--- Extracted material ---
(** The calls made before the sidecar sections are added. *)
Lemma createNamespaceMDX_calls config namespace sidecars :
  is_Some (ManifestRoot.namespaces (FSConfiguration.manifest config)
             !! Namespace.uid namespace) →
  ∃ front,
    createNamespaceMDX uidToSlugFn config namespace sidecars
    = Ok (front
          ++ match SidecarCollection.entries sidecars !! Namespace.uid namespace with
             | Some entry =>
                 sectionCalls (getSectionsInOrder entry)
                 ++ seeAlsoCalls uidToSlugFn (FSConfiguration.manifest config)
                      (default [] (SidecarEntry.seeAlso entry))
             | None => []
             end)
    ∧ ∀ text level, AddHeading text level ∈ front →
        text ∈ ["Overview"; "Types"; "Nested Namespaces"].
Proof.
  intros [n Hn]. unfold createNamespaceMDX. rewrite Hn. cbv zeta.
  rewrite addSeeAlso_calls, addSections_calls.
  eexists. split.
  - f_equal. rewrite <- app_assoc. f_equal.
    destruct (SidecarCollection.entries sidecars !! Namespace.uid namespace);
      reflexivity.
  - set (P := λ c, ∀ text level, c = AddHeading text level →
                text ∈ ["Overview"; "Types"; "Nested Namespaces"]).
    assert (Htext : ∀ x, P (AddText x)) by (by intros x text level).
    assert (Hfm : ∀ k v, P (SetFrontMatter k v)) by (by intros k v text level).
    assert (Hh1 : P (AddHeading "Overview" 2))
      by (intros text level [= <- _]; set_solver).
    assert (Hh2 : P (AddHeading "Types" 2))
      by (intros text level [= <- _]; set_solver).
    assert (Hh3 : P (AddHeading "Nested Namespaces" 2))
      by (intros text level [= <- _]; set_solver).
    match goal with
    | |- ∀ text level, _ ∈ ?front → _ =>
        cut (Forall P front);
        [intros HF text level Hin; rewrite Forall_forall in HF;
         exact (HF _ Hin text level eq_refl)|]
    end.
    clearbody P.
    assert (H4 : Forall P
      (setFrontMatter
         (setFrontMatter
            (setFrontMatter
               (setFrontMatter [] "title" (Namespace.name namespace +:+ " Namespace"))
               "description"
               (orElse (Some (getInlineDescription (Namespace.uid namespace) sidecars))
                  ("Documentation for the " +:+ Namespace.name namespace
                   +:+ " namespace.")))
            "slug" (uidToSlugFn (Namespace.uid namespace)))
         "sidebar_label" (Namespace.name namespace))).
    { unfold setFrontMatter. repeat (apply Forall_app; split);
        repeat constructor; apply Hfm. }
    revert H4. generalize (setFrontMatter
         (setFrontMatter
            (setFrontMatter
               (setFrontMatter [] "title" (Namespace.name namespace +:+ " Namespace"))
               "description"
               (orElse (Some (getInlineDescription (Namespace.uid namespace) sidecars))
                  ("Documentation for the " +:+ Namespace.name namespace
                   +:+ " namespace.")))
            "slug" (uidToSlugFn (Namespace.uid namespace)))
         "sidebar_label" (Namespace.name namespace)).
    intros b0 Hb0. unfold addText, addHeading.
    destruct (hasSidecar _ _);
      destruct (match Namespace.children namespace with
                | Some (_ :: _) => true | _ => false end);
      repeat first
        [ done
        | solve [repeat constructor; done]
        | apply addDescription_headings; [done|]
        | apply Forall_app; split ].
Qed.
End PageTheorems.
---
» **Aim of the exercise**: Select every line of the records holding the string "uidToSlugFn".

» **Task solution**:
    createNamespaceMDX uidToSlugFn config namespace sidecars
                 ++ seeAlsoCalls uidToSlugFn (FSConfiguration.manifest config)
            "slug" (uidToSlugFn (Namespace.uid namespace)))
            "slug" (uidToSlugFn (Namespace.uid namespace)))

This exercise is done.